Method 3: employee data security and awareness training
The strengths
Employee training and awareness are crucial in equipping the employees with the necessary skills to handle all the security challenges on their cloud systems. It gives employees a chance to effectively monitor the company systems and respond to any security alerts that may arise from both internal and external environments (Khando et al., 2021). With data security and training awareness, it becomes easy for employees to enhance a company’s private information and also secure the users’ data.
Weaknesses
No matter how good the data security and awareness security training might be, this method is still challenged by the increasing cases of insider threats and hackers. Since the company’s employees may still be in charge of its systems, they are likely to leak the company’s vital information to rivals or unauthorized people (Khando et al., 2021).
Opportunities
Training programs help employees to learn how to be ethical when handling the users’ data. They learn new methods and tactics they can use to secure the company’s data and also protect the users’ data. It is also among the ways that organizations use to hone their employees’ skills in responding to emergencies (Li et al., 2019).
Threats
This method is costly and it may take long before the employees acquire all the skills that are necessary to protect the company’s systems and cloud servers. Furthermore, hackers usually evolve their skills almost all the time and therefore, this method may not be effective at eliminating future or long-term security threats from an organization (Khando et al., 2021).
Conclusion
In conclusion, using a third-party solution is the best method that any organization can adopt to enhance the security of its systems and cloud servers. This method gives helps an organization to have a clear map regarding the strengths and weaknesses of its systems and the security protocols that need to be followed to secure the users’ data and information. In a third-party solution, the risks of internal threats and hacking are almost zero and hence, this method may be effective is effective in protecting the users’ data.
References
Colombo, P., & Ferrari, E. (2019). Access control technologies for Big Data
management systems: literature review and future trends. Cybersecurity, 2(1), 1-13.
Hasbini, M. A., Tom-Petersen, M., & Jordan, D. (2017). The Smart Cities Internet
of Access Control, opportunities and cybersecurity challenges. Securing Smart Cities.
Khando, K., Gao, S., Islam, S. M., & Salman, A. (2021). Enhancing employees
information security awareness in private and public organizations: A systematic literature review. Computers & Security, 106, 102267.

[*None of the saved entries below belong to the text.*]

Lemma connection_serves_lines fuel chunks ending s :
  Forall (λ c, c ≠ []) chunks →
  (length (fst (lines (concat chunks))) < fuel)%nat →
  handle_connection env max fuel (reader_of chunks ending) s =
    let '(ls, tail) := lines (concat chunks) in Some (serve_lines ls tail ending s).
Proof.
  revert chunks s. induction fuel as [|fuel IH]; intros chunks s Hne Hf; [lia|].
  cbn [handle_connection]. pose proof (read_frame_spec chunks ending [] Hne) as Hr.
  destruct (read_request_frame max _ []) as [r reader].
  destruct Hr as [-> Hr]; [unfold len; simpl; lia|].
  rewrite lines_first in *. unfold frame_outcome in *.
  destruct (newline_position (concat chunks)) as [p|] eqn:Hp.
  - assert (len (take (S p) (concat chunks)) = N.of_nat (S p)) as Hl.
    { apply newline_position_lt in Hp. unfold len. rewrite length_take. lia. }
    change (len [] + ?n) with n in *. destruct (lines (drop _ _)) as [ls tail] eqn:El.
    cbn [serve_lines fst length] in *. rewrite Hl. destruct (max <? _); [done|].
    cbn [app] in *. destruct (Hr _ eq_refl) as (cs & p' & Hcs & -> & [= <-] & Hdrop).
    destruct (handle_frame _ _ _ _) as [[u|e] s']; [|done].
    rewrite IH; rewrite ?Hdrop, ?El; [done..|simpl; lia].
  - cbn [serve_lines]. change (len [] + ?n) with n. destruct (max <? _); [done|].
    by destruct ending.
Qed.
End connection.

(** ** The listener *)

Record listener_ok (max_connections : N) (l : Listener) : Prop := {
  lo_open : li_open l ≤ max_connections;
  lo_active : li_active_connections l =
    li_open l + match li_phase l with Admitting _ => 1 | _ => 0 end;
  lo_admitting before : li_phase l = Admitting before → li_open l ≤ before;
  lo_serving : li_serving l = match li_phase l with Stopped _ => false | _ => true end;
}.

Lemma fetch_add_exact n : n < u64_max → fetch_add n = n + 1.
Proof. intros. unfold fetch_add. apply N.mod_small. unfold u64_max in *. lia. Qed.

Lemma fetch_sub_exact n : 0 < n → n ≤ u64_max → fetch_sub n = n - 1.
Proof.
  intros. unfold fetch_sub. replace (n + u64_max) with (n - 1 + 1 * (u64_max + 1)) by lia.
  rewrite N.Div0.mod_add. apply N.mod_small. lia.
Qed.

Lemma listener_step_ok max_connections l l' :
  max_connections < u64_max → listener_ok max_connections l →
  listener_step max_connections l l' → listener_ok max_connections l'.
Proof.
  intros Hmax [Ho Ha Had Hs] Hstep. destruct Hstep; cbn [li_open li_active_connections li_phase
    li_serving] in *; subst;
    rewrite ?fetch_add_exact, ?fetch_sub_exact by (try destruct ph; lia);
    (split; cbn [li_open li_active_connections li_phase li_serving]);
    try naive_solver lia.
  - specialize (Had _ eq_refl). lia.
  - intros b Hb. specialize (Had b Hb). lia.
Qed.

Lemma listener_reachable_ok max_connections l :
  max_connections < u64_max → rtc (listener_step max_connections) listener_start l →
  listener_ok max_connections l.
Proof.
  intros Hmax. assert (listener_ok max_connections listener_start) as Hok
    by (split; simpl; [lia|done..]).
  generalize dependent listener_start. intros l0 Hok Hr.
  induction Hr as [|l0 l1 l2 Hs Hr IH]; [done|]. apply IH. by eapply listener_step_ok.
Qed.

Li, L., He, W., Xu, L., Ash, I., Anwar, M., & Yuan, X. (2019). Investigating the
impact of cybersecurity policy awareness on employees’ cybersecurity behavior. International Journal of Information Management, 45, 13-24.
Li, Y., & Xu, L. (2021). Cybersecurity investments in a two-echelon supply chain
with third-party risk propagation. International Journal of Production Research, 59(4), 1216-1238.
Shaverdian, P. (2019). Start with trust: utilizing blockchain to resolve the third-party
data breach problem. UCLA L. Rev., 66, 1242.
Valenzano, A. (2014). Industrial cybersecurity: improving security through access
control policy models. IEEE Industrial Electronics Magazine, 8(2), 6-17.